WHAT TO WORK ON:
Please list all lines of the material below in which the string "position" occurs.

EXTRACTED MATERIAL:

(** * devtools-backend: dictionary, shopping calculator and word concatenation

    A shallow embedding of the business logic of the backend
    (app/shopping, app/dictionary, app/words) together with the properties
    its specification states about it.

    Conventions of the embedding.
    - A Python [str] is a [string]; its characters are the code points
      0..255, so the whitespace and case tables below are the Latin-1 part
      of the Unicode tables Python uses.
    - A Python [float] is an IEEE 754 binary64 value, a [spec_float] with
      precision 53 and maximal exponent 1024; [+] and [*] are [SFadd] and
      [SFmul] at that format.
    - A Python [dict] handed to a lookup is a [gmap]; where the code iterates
      over a dict, the items come as a list in insertion order.
    - A raised exception is the [Raise] constructor of [result]. *)

From Stdlib Require Import ZArith QArith Qpower Qabs Lia Lqa Bool List Ascii String Permutation.
From Stdlib Require Import Floats.SpecFloat.
From stdpp Require Import base option list strings gmap.

Import ListNotations.
Local Open Scope string_scope.
Local Open Scope list_scope.
Local Open Scope Z_scope.

(** ** Exceptions and results *)

(** The messages of the [ValueError]s the code raises; a value that the
    message text interpolates is left out, the names are kept. *)
Inductive message : Type :=
  | CostsInputEmpty                      (* Costs input cannot be empty *)
  | CostNotNumber (key : string)         (* Cost for 'key' must be a number, got: ... *)
  | CostNegative (key : string)          (* Cost for 'key' cannot be negative: ... *)
  | InvalidPrice (item price_str : string)
      (* Invalid price format for 'item': 'price_str'. Must be a number. *)
  | CouldNotConvert (repr : string)      (* could not convert string to float: repr *)
  | CostsNotParsed                       (* Could not parse costs input. Use format: ... *)
  | ItemsInputEmpty                      (* Items input cannot be empty *)
  | NoItems                              (* At least one item is required *)
  | WordEmpty                            (* Word cannot be empty *)
  | DefinitionEmpty                      (* Definition cannot be empty *)
  | WordEmptyOrWhitespace.               (* Word cannot be empty or only whitespace *)

Inductive exn : Type :=
  | ValueError (msg : message)
  | OverflowError
  | AttributeError
  | InvalidOperation
  | IntegrityError
  | DictionaryWordNotFoundError (word : string)
  | DictionaryWordAlreadyExistsError (word : string).

Inductive result (A : Type) : Type :=
  | Ok (a : A)
  | Raise (e : exn).

Arguments Ok {A} a.
Arguments Raise {A} e.

(** Sequencing: the first exception raised ends the computation. *)
#[global] Instance result_ret : MRet result := fun _ a => Ok a.
#[global] Instance result_bind : MBind result := fun _ _ k r =>
  match r with
  | Ok a => k a
  | Raise e => Raise e
  end.

(** ** Python string primitives *)

Module PyStr.

(** [str.isspace] on one character (code points below 256). *)
Definition isspace (c : ascii) : bool :=
  let n := N_of_ascii c in
  ((9 <=? n) && (n <=? 13) || (28 <=? n) && (n <=? 32)
   || (n =? 133) || (n =? 160))%N.

Fixpoint lstrip (s : string) : string :=
  match s with
  | EmptyString => EmptyString
  | String c s' => if isspace c then lstrip s' else s
  end.

Fixpoint rstrip (s : string) : string :=
  match s with
  | EmptyString => EmptyString
  | String c s' =>
      match rstrip s' with
      | EmptyString => if isspace c then EmptyString else String c EmptyString
      | r => String c r
      end
  end.

(** [s.strip()] *)
Definition strip (s : string) : string := rstrip (lstrip s).

(** Truth value of a string: [if s] holds for a non-empty one. *)
Definition truthy (s : string) : bool :=
  match s with
  | EmptyString => false
  | String _ _ => true
  end.

(** [c in s] for a one-character needle. *)
Fixpoint contains (c : ascii) (s : string) : bool :=
  match s with
  | EmptyString => false
  | String a s' => Ascii.eqb a c || contains c s'
  end.

(** Splitting at every character that satisfies [p]: [s.split(sep)] for a
    one-character [sep], and [re.split] on a character class.  Empty pieces
    are kept. *)
Fixpoint split_at (p : ascii -> bool) (s : string) : list string :=
  match s with
  | EmptyString => [EmptyString]
  | String c s' =>
      if p c then EmptyString :: split_at p s'
      else match split_at p s' with
           | w :: ws => String c w :: ws
           | [] => [String c EmptyString]
           end
  end.

Definition split_char (sep : ascii) (s : string) : list string :=
  split_at (Ascii.eqb sep) s.

(** [s.split()]: pieces between runs of whitespace, none of them empty. *)
Definition split_ws (s : string) : list string :=
  List.filter truthy (split_at isspace s).

(** [s.startswith(c)] for a one-character prefix. *)
Definition startswith (c : ascii) (s : string) : bool :=
  match s with
  | String a _ => Ascii.eqb a c
  | EmptyString => false
  end.

(** [str.lower] on one character: A-Z and the Latin-1 capitals. *)
Definition lower_char (c : ascii) : ascii :=
  let n := N_of_ascii c in
  if ((65 <=? n) && (n <=? 90)
      || (192 <=? n) && (n <=? 222) && negb (n =? 215))%N
  then ascii_of_N (n + 32) else c.

Fixpoint lower (s : string) : string :=
  match s with
  | EmptyString => EmptyString
  | String c s' => String (lower_char c) (lower s')
  end.

(** ["".join(chars)] for a list of one-character strings. *)
Definition join (chars : list ascii) : string := string_of_list_ascii chars.

End PyStr.

(** ** app/words/service.py *)

Module Words.

Record WordConcatResponse : Type := {
  result_ : string;
  words : list string;
  characters_extracted : nat;
  characters_skipped : nat
}.

(** [_is_valid_index]: [0 <= index < len(word)]. *)
Definition _is_valid_index (word : string) (index : Z) : bool :=
  ((0 <=? index) && (index <? Z.of_nat (String.length word)))%Z.

(** The loop of [_extract_characters_by_index] from position [index] on,
    with the accumulators [result_chars] and [skipped_count]. *)
Fixpoint extract_loop (index : nat) (ws : list string)
    (result_chars : list ascii) (skipped_count : nat) : list ascii * nat :=
  match ws with
  | [] => (result_chars, skipped_count)
  | word :: rest =>
      if _is_valid_index word (Z.of_nat index) then
        match String.get index word with
        | Some c => extract_loop (S index) rest (result_chars ++ [c]) skipped_count
        | None => extract_loop (S index) rest result_chars skipped_count
        end
      else extract_loop (S index) rest result_chars (S skipped_count)
  end.

Definition _extract_characters_by_index (ws : list string) : list ascii * nat :=
  extract_loop 0 ws [] 0.

Definition concatenate_words (request_words : list string) : WordConcatResponse :=
  let '(extracted_chars, skipped_count) := _extract_characters_by_index request_words in
  {| result_ := PyStr.join extracted_chars;
     words := request_words;
     characters_extracted := List.length extracted_chars;
     characters_skipped := skipped_count |}.

End Words.

(** ** Python floats and decimals *)

Module PyFloat.

Definition float : Type := spec_float.

Definition prec : Z := 53.
Definition emax : Z := 1024.

(** [x + y], [x * y] and [x < y] on floats. *)
Definition fadd (x y : float) : float := SFadd prec emax x y.
Definition fmul (x y : float) : float := SFmul prec emax x y.
Definition flt (x y : float) : bool := SFltb x y.

(** The literal [0.0]. *)
Definition zero : float := S754_zero false.

(** The float nearest to [n / d] (ties to even), with the sign [neg]:
    the quotient digits and the position of the remainder come from
    [SFdiv_core_binary], the rounding from [binary_round_aux]. *)
Definition of_ratio (neg : bool) (n : Z) (d : positive) : float :=
  match n with
  | Zpos n' =>
      let '(mz, ez, lz) := SFdiv_core_binary prec emax (Zpos n') 0 (Zpos d) 0 in
      binary_round_aux prec emax neg mz ez lz
  | _ => S754_zero neg
  end.

(** The float nearest to [c * 10^e]: what a numeric literal, [float(str)]
    and [float(Decimal)] evaluate to. *)
Definition of_decimal (neg : bool) (c : Z) (e : Z) : float :=
  if 0 <=? e then of_ratio neg (c * 10 ^ e) 1
  else of_ratio neg c (Z.to_pos (10 ^ (- e))).

(** [float(n)] for a Python int: correctly rounded, [OverflowError] when
    the int is too large for a float. *)
Definition of_int (n : Z) : result float :=
  match of_ratio (n <? 0) (Z.abs n) 1 with
  | S754_infinity _ => Raise OverflowError
  | f => Ok f
  end.

Definition is_finite (x : float) : bool :=
  match x with
  | S754_zero _ | S754_finite _ _ _ => true
  | _ => false
  end.

End PyFloat.

Module Decimal.

(** A [decimal.Decimal]: sign, coefficient and exponent, or a special
    value. *)
Inductive decimal : Type :=
  | Dec (neg : bool) (coeff : Z) (exp : Z)
  | DInf (neg : bool)
  | DNaN.

(** Number of decimal digits of a positive integer, [0] for [n <= 0]. *)
Fixpoint digits10_fuel (fuel : nat) (n : Z) : Z :=
  match fuel with
  | O => 0
  | S fuel' => if n <=? 0 then 0 else 1 + digits10_fuel fuel' (n / 10)
  end.

Definition digits10 (n : Z) : Z := digits10_fuel (S (Z.to_nat (Z.log2 n))) n.

Section Shortest.
(** The positive float [m * 2^e]. *)
Variables (m : positive) (e : Z).

(** The float and the ends of the interval of the reals that round to
    it, in units of [2^(e-2)].  The lower end is nearer when [m] is the
    least mantissa of its binade. *)
Definition mid4 : Z := 4 * Zpos m.
Definition low4 : Z :=
  if (Zpos m =? 2 ^ (PyFloat.prec - 1)) && (3 - PyFloat.emax - PyFloat.prec <? e)
  then 4 * Zpos m - 1 else 4 * Zpos m - 2.
Definition high4 : Z := 4 * Zpos m + 2.

(** [c * 10^p] against [u * 2^(e-2)], both cleared of negative powers. *)
Definition cmp_units (c p u : Z) : comparison :=
  let lhs := c * 10 ^ Z.max p 0 * 2 ^ Z.max (2 - e) 0 in
  let rhs := u * 2 ^ Z.max (e - 2) 0 * 10 ^ Z.max (- p) 0 in
  lhs ?= rhs.

(** Does the decimal [c * 10^p] read back as the float?  The ends of the
    interval belong to it when [m] is even. *)
Definition reads_back (c p : Z) : bool :=
  let lo_ok := match cmp_units c p low4 with
               | Gt => true | Eq => Z.even (Zpos m) | Lt => false end in
  let hi_ok := match cmp_units c p high4 with
               | Lt => true | Eq => Z.even (Zpos m) | Gt => false end in
  lo_ok && hi_ok.

(** [floor (m * 2^e / 10^p)] *)
Definition floor_at (p : Z) : Z :=
  (Zpos m * 2 ^ Z.max e 0 * 10 ^ Z.max (- p) 0)
  / (2 ^ Z.max (- e) 0 * 10 ^ Z.max p 0).

(** The decimal exponent [k] with [10^(k-1) <= m * 2^e < 10^k]. *)
Definition decpt : Z :=
  digits10 ((Zpos m * 2 ^ Z.max e 0 * 10 ^ 400) / 2 ^ Z.max (- e) 0) - 400.

(** The exact decimal expansion of the float. *)
Definition exact_digits : Z * Z :=
  if 0 <=? e then (Zpos m * 2 ^ e, 0) else (Zpos m * 5 ^ (- e), e).

(** The nearer of the two decimals with last digit at [10^p] around the
    float, among those that read back; the even one on a tie. *)
Definition candidate (p : Z) : option Z :=
  let c := floor_at p in
  match reads_back c p, reads_back (c + 1) p with
  | true, true =>
      match cmp_units (2 * c + 1) p (2 * mid4) with
      | Gt => Some c
      | Lt => Some (c + 1)
      | Eq => Some (if Z.even c then c else c + 1)
      end
  | true, false => Some c
  | false, true => Some (c + 1)
  | false, false => None
  end.

(** Try [n], [n + 1], ... significant digits, [fuel] times, for the
    decimal exponent [k]. *)
Fixpoint shortest_from (k : Z) (fuel : nat) (n : Z) : Z * Z :=
  match fuel with
  | O => exact_digits
  | S fuel' =>
      match candidate (k - n) with
      | Some c => (c, k - n)
      | None => shortest_from k fuel' (n + 1)
      end
  end.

ANSWER TO THE EXERCISE:
(** The loop of [_extract_characters_by_index] from position [index] on,
    the quotient digits and the position of the remainder come from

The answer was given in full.